This game proves how bad we need a post player. Gasol, KG, anyone.

Look, we could end up facing the Raps in the playoffs, and even if we have had two years experience, THIS TEAM IS BETTER THAN US. That shouldn't be!!

Anyone else listening. Because this Bulls team is severely outmaatched against teams like Toronto. And they aren't the only team like that. We are going to get killed in the playoffs, if we can even make it that far.

Pax seriously has to make a trade, and for a good big. We are getting killed night in and night out. Big Ben can't do it on defense and be expected to do anything on offense.

We need a big, no matter what people think of our core and how we should wait.

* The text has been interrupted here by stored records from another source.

(* ===== verification/Capture.v ===== *)
(** The bounded capture of a child's output, of [cmd/lastro/main.go]: the
    mutex-guarded writer two copying goroutines of [os/exec] feed, and every
    order in which they may do it. *)

From stdpp Require Import relations.
From S2P Require Import Prelude GoBytes.

(** * The writer *)

Record captureWriter : Type := mk_captureWriter {
  cw_buf : bytes;
  cw_max : Z;
  cw_exceeded : bool;
}.

(** One call of [Write], atomic under the mutex; it always returns
    [(len(p), nil)]. *)
Definition captureWriter_Write (p : bytes) (w : captureWriter) : captureWriter :=
  if negb (cw_exceeded w) then
    if len (cw_buf w) + len p >? cw_max w
    then mk_captureWriter (cw_buf w) (cw_max w) true
    else mk_captureWriter (cw_buf w ++ p) (cw_max w) (cw_exceeded w)
  else w.

Definition new_captureWriter (max : Z) : captureWriter := mk_captureWriter [] max false.

(** * The two goroutines *)

(** A chunk a goroutine reads from the child's pipe, and whether the write of
    it to this process's own stream, the first writer of [io.MultiWriter],
    will succeed. *)
Record chunk : Type := mk_chunk {
  ck_data : bytes;
  ck_written : bool;
}.

Inductive stream : Type :=
  | Stdout
  | Stderr.

Record capture : Type := mk_capture {
  cp_stdout : list chunk;
  cp_stderr : list chunk;
  cp_writer : captureWriter;
  (** some goroutine stopped on a write error *)
  cp_failed : bool;
}.

(** What a stream still has to copy. *)
Definition pending (s : stream) (c : capture) : list chunk :=
  match s with Stdout => cp_stdout c | Stderr => cp_stderr c end.
Definition set_pending (s : stream) (l : list chunk) (w : captureWriter) (f : bool)
    (c : capture) : capture :=
  match s with
  | Stdout => mk_capture l (cp_stderr c) w f
  | Stderr => mk_capture (cp_stdout c) l w f
  end.

(** One iteration of [io.Copy] into [io.MultiWriter(os.Stdout, cap)] (or
    [os.Stderr]): write the chunk to the terminal and then to the capture; on a
    write error the goroutine stops, and neither this chunk nor a later one
    of the stream is captured. *)
Definition copy_chunk (s : stream) (c : capture) : option capture :=
  match pending s c with
  | [] => None
  | ck :: rest =>
      Some (if ck_written ck
            then set_pending s rest (captureWriter_Write (ck_data ck) (cp_writer c)) (cp_failed c) c
            else set_pending s [] (cp_writer c) true c)
  end.

(** The scheduler picks a goroutine. *)
Inductive capture_step : capture → capture → Prop :=
  | capture_copy s c c' : copy_chunk s c = Some c' → capture_step c c'.

(** A capture of the chunks of both streams into [cap], until both goroutines
    are done; [Wait] returns after that. *)
Definition captures (cap : captureWriter) (out err : list chunk) (w : captureWriter)
    (failed : bool) : Prop :=
  rtc capture_step (mk_capture out err cap false) (mk_capture [] [] w failed).

(** * Orders of two lists *)

(** [l] holds the elements of both lists, each list's in its order. *)
Inductive merge {A} : list A → list A → list A → Prop :=
  | merge_nil : merge [] [] []
  | merge_left x a b l : merge a b l → merge (x :: a) b (x :: l)
  | merge_right x a b l : merge a b l → merge a (x :: b) (x :: l).

Lemma merge_Permutation {A} (a b l : list A) : merge a b l → l ≡ₚ a ++ b.
Proof.
  induction 1 as [|x a b l _ IH|x a b l _ IH]; [done|by cbn; f_equiv|].
  rewrite IH. by rewrite Permutation_middle.
Qed.

Definition chunks_data (l : list chunk) : list bytes := map ck_data l.
Definition total (l : list bytes) : Z := len (concat l).

Lemma total_cons x l : total (x :: l) = len x + total l.
Proof. unfold total. cbn. rewrite length_app. lia. Qed.

Lemma total_merge a b l : merge a b l → total l = total a + total b.
Proof. induction 1 as [|x a b l _ IH|x a b l _ IH]; rewrite ?total_cons in *; [done|lia..]. Qed.

(** * What is captured *)

Definition write_all (l : list bytes) (w : captureWriter) : captureWriter :=
  fold_left (λ w p, captureWriter_Write p w) l w.

Lemma write_all_exceeded l w : cw_exceeded w = true → write_all l w = w.
Proof.
  intros Hw. induction l as [|p l IH]; cbn; [done|].
  unfold captureWriter_Write at 2. by rewrite Hw.
Qed.

(** Writing within the bound appends; the first write beyond it stops the capture. *)
Lemma write_all_spec l w :
  cw_exceeded w = false → len (cw_buf w) ≤ cw_max w →
  let w' := write_all l w in
  cw_exceeded w' = (len (cw_buf w) + total l >? cw_max w) ∧
  (cw_exceeded w' = false → cw_buf w' = cw_buf w ++ concat l).
Proof.
  revert w. induction l as [|p l IH]; intros [b m x]; cbn [cw_buf cw_max cw_exceeded].
  - intros -> Hb. cbn. rewrite app_nil_r. split; [|done].
    symmetry. apply gtb_false. unfold total. cbn. lia.
  - intros -> Hb. rewrite total_cons. cbn zeta.
    change (write_all (p :: l) ?w) with (write_all l (captureWriter_Write p w)).
    unfold captureWriter_Write. cbn [cw_buf cw_max cw_exceeded negb].
    destruct (len b + len p >? m) eqn:Hm.
    + rewrite write_all_exceeded by done. cbn. split; [|done]. symmetry.
      apply Z.gtb_lt in Hm. apply Z.gtb_lt. unfold total. lia.
    + apply gtb_false in Hm. specialize (IH (mk_captureWriter (b ++ p) m false) eq_refl).
      cbn [cw_buf cw_max] in IH. rewrite length_app in IH. destruct IH as [IH1 IH2]; [lia|].
      split; [rewrite IH1; f_equal; lia|].
      intros Hx. cbn [concat]. rewrite (assoc_L (++)). by apply IH2.
Qed.

(** ... for a new writer, whatever its bound. *)
Lemma write_all_new l max :
  let w := write_all l (new_captureWriter max) in
  (cw_exceeded w = true ↔ l ≠ [] ∧ max < total l) ∧ (cw_exceeded w = false → cw_buf w = concat l).
Proof.
  destruct (Z.lt_ge_cases max 0) as [Hm|Hm].
  - destruct l as [|p l]; [split; cbn; naive_solver|].
    change (write_all (p :: l) ?w) with (write_all l (captureWriter_Write p w)).
    unfold captureWriter_Write, new_captureWriter. cbn [cw_buf cw_max cw_exceeded negb].
    rewrite (proj2 (Z.gtb_lt _ _)) by (cbn [length]; lia). rewrite write_all_exceeded by done. cbn.
    split; [|done]. split; [|done]. intros _. split; [done|]. unfold total. lia.
  - destruct (write_all_spec l (new_captureWriter max)) as [Hx Hb]; [done|cbn; lia|].
    cbv zeta. split; [|exact Hb]. rewrite Hx, Z.gtb_lt. cbn. split; [|by intros [_ ?]].
    intros H. split; [|exact H]. intros ->. unfold total in H. cbn in H. lia.
Qed.

(** The chunks of a stream before the first that this process cannot write to
    its own stream: those the goroutine hands to the capture. *)
Fixpoint accepted (l : list chunk) : list chunk :=
  match l with
  | [] => []
  | ck :: l' => if ck_written ck then ck :: accepted l' else []
  end.

Lemma accepted_all l : accepted l = l ↔ Forall (λ ck, ck_written ck = true) l.
Proof.
  induction l as [|[p []] l IH]; cbn; [done| |].
  - rewrite Forall_cons, <- IH. split; [intros [= ->]|intros [_ ->]]; done.
  - split; [done|]. by intros [? _]%Forall_cons.
Qed.

(** A run of the goroutines to the end applies the accepted chunks of both
    streams to the writer, in some order that keeps each stream's; it reports a
    failure exactly when some chunk was not accepted. *)
Lemma steps_merge c c' :
  rtc capture_step c c' → cp_stdout c' = [] → cp_stderr c' = [] →
  (cp_failed c' = false ↔ cp_failed c = false ∧
     Forall (λ ck, ck_written ck = true) (cp_stdout c ++ cp_stderr c)) ∧
  ∃ l, merge (chunks_data (accepted (cp_stdout c))) (chunks_data (accepted (cp_stderr c))) l ∧
       cp_writer c' = write_all l (cp_writer c).
Proof.
  induction 1 as [c|c c1 c' Hstep _ IH]; intros Ho He.
  - rewrite Ho, He. split; [by split; [|intros []]|]. exists []. split; [constructor|done].
  - destruct (IH Ho He) as (Hf1 & l & Hl & Hw). destruct Hstep as [s c c1 Hc].
    unfold copy_chunk in Hc. destruct (pending s c) as [|[p ok] rest] eqn:Hp; [done|].
    injection Hc as <-. destruct s, ok; cbn in *; rewrite Hp; cbn;
      (split; [rewrite Hf1; repeat (rewrite Forall_cons || rewrite Forall_app); cbn; clear;
                  intuition (done || auto)|]).
    1,3: exists (p :: l); (split; [constructor; exact Hl|exact Hw]).
    all: by exists l.
Qed.

(** [C27] The capture, after every interleaving of the two goroutines, for every
    bound and with or without failures to write to this process's own streams.
    Each goroutine hands over its stream's chunks up to the first one that it
    cannot write to its own stream, and a failure is reported exactly when there
    is such a chunk.  The capture is marked exceeded exactly when chunks were
    handed over and they hold more than [max] bytes in all; otherwise it holds all
    that was handed over, with the chunks of each stream in their order: all the
    output of the child, when no failure was reported. *)
Theorem capture_complete max out err w failed :
  captures (new_captureWriter max) out err w failed →
  (failed = false ↔ Forall (λ ck, ck_written ck = true) (out ++ err)) ∧
  (failed = false → accepted out = out ∧ accepted err = err) ∧
  ∃ l, merge (chunks_data (accepted out)) (chunks_data (accepted err)) l ∧
    (cw_exceeded w = true ↔ l ≠ [] ∧ max < total l) ∧
    (cw_exceeded w = false → cw_buf w = concat l).
Proof.
  intros Hc. destruct (steps_merge _ _ Hc) as (Hf & l & Hl & Hw); [done..|].
  cbn [cp_stdout cp_stderr cp_writer cp_failed] in Hf, Hl, Hw. subst w.
  assert (failed = false ↔ Forall (λ ck, ck_written ck = true) (out ++ err)) as Hall.
  { rewrite Hf. clear. tauto. }
  split; [exact Hall|]. split.
  - intros [Ho He]%Hall%Forall_app. by split; apply accepted_all.
  - exists l. split; [exact Hl|]. apply write_all_new.
Qed.

(** What was captured, from what [cmd.Wait] reports. *)
Lemma captures_accepted max out err w failed :
  captures (new_captureWriter max) out err w failed → cw_exceeded w = false →
  (failed = false ↔ Forall (λ ck, ck_written ck = true) (out ++ err)) ∧
  ∃ l, merge (chunks_data (accepted out)) (chunks_data (accepted err)) l ∧ cw_buf w = concat l.
Proof.
  intros Hc Hx. destruct (steps_merge _ _ Hc) as (Hf & l & Hl & Hw); [done..|].
  cbn [cp_stdout cp_stderr cp_writer cp_failed] in Hf, Hl, Hw. subst w.
  split; [rewrite Hf; clear; tauto|].
  exists l. split; [exact Hl|]. by apply (write_all_new l max).
Qed.

(** Without failed writes the capture says whether all was kept, and keeps it. *)
Lemma captures_all max out err w :
  0 ≤ max → captures (new_captureWriter max) out err w false →
  ∃ l, merge (chunks_data out) (chunks_data err) l ∧
    cw_exceeded w = (total (chunks_data out) + total (chunks_data err) >? max) ∧
    (cw_exceeded w = false → cw_buf w = concat l).
Proof.
  intros Hm Hc. destruct (steps_merge _ _ Hc) as (Hf & l & Hl & Hw); [done..|].
  cbn [cp_stdout cp_stderr cp_writer cp_failed] in Hf, Hl, Hw. subst w.
  destruct Hf as [Hf _]. destruct (Hf eq_refl) as [_ [Ho He]%Forall_app].
  rewrite !(proj2 (accepted_all _)) in Hl by done.
  exists l. rewrite <- (total_merge _ _ _ Hl).
  destruct (write_all_spec l (new_captureWriter max)) as [Hx Hb]; [done|cbn; lia|]. done.
Qed.

(** The buffer never holds more than [max] bytes, whatever is written to it,
    in whatever order, whether or not writes fail. *)
Lemma capture_bounded max out err c :
  0 ≤ max → rtc capture_step (mk_capture out err (new_captureWriter max) false) c →
  len (cw_buf (cp_writer c)) ≤ max.
Proof.
  intros Hm Hc.
  assert (cw_max (cp_writer c) = max ∧ len (cw_buf (cp_writer c)) ≤ max) as [_ H]; [|done].
  remember (mk_capture out err (new_captureWriter max) false) as c0 eqn:E.
  assert (cw_max (cp_writer c0) = max ∧ len (cw_buf (cp_writer c0)) ≤ max) as H0 by (by subst c0).
  clear E. induction Hc as [c|c c1 c' Hstep _ IH]; [done|]. apply IH. clear IH.
  destruct Hstep as [s c c1 Hs]. unfold copy_chunk in Hs.
  destruct (pending s c) as [|[p ok] rest]; [done|]. injection Hs as <-.
  destruct ok, s; cbn; try done; unfold captureWriter_Write; destruct (cw_exceeded _); cbn; try done;
    destruct (Z.gtb_spec (len (cw_buf (cp_writer c)) + len p) (cw_max (cp_writer c))); cbn;
    rewrite ?length_app; lia.
Qed.

(** * Witnesses *)

Definition example_out : list chunk := [mk_chunk (s2b "hel") true; mk_chunk (s2b "lo") true].
Definition example_err : list chunk := [mk_chunk (s2b "!") true].

Lemma example_captures :
  captures (new_captureWriter 16) example_out example_err (mk_captureWriter (s2b "hel!lo") 16 false) false.
Proof.
  unfold captures.
  eapply rtc_l; [by apply (capture_copy Stdout)|].
  eapply rtc_l; [by apply (capture_copy Stderr)|].
  eapply rtc_l; [by apply (capture_copy Stdout)|]. apply rtc_refl.
Qed.

(** The same child, when this process cannot write the second chunk to its stdout. *)
Definition example_lossy : list chunk :=
  [mk_chunk (s2b "hel") true; mk_chunk (s2b "lo") false; mk_chunk (s2b "?") true].

Lemma example_lossy_captures :
  captures (new_captureWriter 16) example_lossy example_err (mk_captureWriter (s2b "hel!") 16 false) true.
Proof.
  unfold captures.
  eapply rtc_l; [by apply (capture_copy Stdout)|].
  eapply rtc_l; [by apply (capture_copy Stderr)|].
  eapply rtc_l; [by apply (capture_copy Stdout)|]. apply rtc_refl.
Qed.

Lemma capture_complete_witness :
  let complete out w :=
    ∃ l, merge (chunks_data (accepted out)) (chunks_data (accepted example_err)) l ∧
      (cw_exceeded w = true ↔ l ≠ [] ∧ 16 < total l) ∧ (cw_exceeded w = false → cw_buf w = concat l) in
  complete example_out (mk_captureWriter (s2b "hel!lo") 16 false) ∧
  complete example_lossy (mk_captureWriter (s2b "hel!") 16 false).
Proof.
  split.
  - destruct (capture_complete _ _ _ _ _ example_captures) as (_ & _ & H). exact H.
  - destruct (capture_complete _ _ _ _ _ example_lossy_captures) as (_ & _ & H). exact H.
Defined.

WE'VE BEEN WAITING FOR THREE YEARS!! I'M TIRED OF WAITING!!!!!!


----------



## thebizkit69u (Feb 12, 2003)

PUT THE BALL IN GORDONS HANDS, the best move that Skiles could do right now.


----------



## CanadianBull (May 6, 2006)

Is Tyrus on Speed, like constantly? Everytime he handles the ball, it looks he's handling it for the first time. Damn son, take it easy.


----------



## TripleDouble (Jul 26, 2002)

PowerWoofer said:


> This game proves how bad we need a post player. Gasol, KG, anyone.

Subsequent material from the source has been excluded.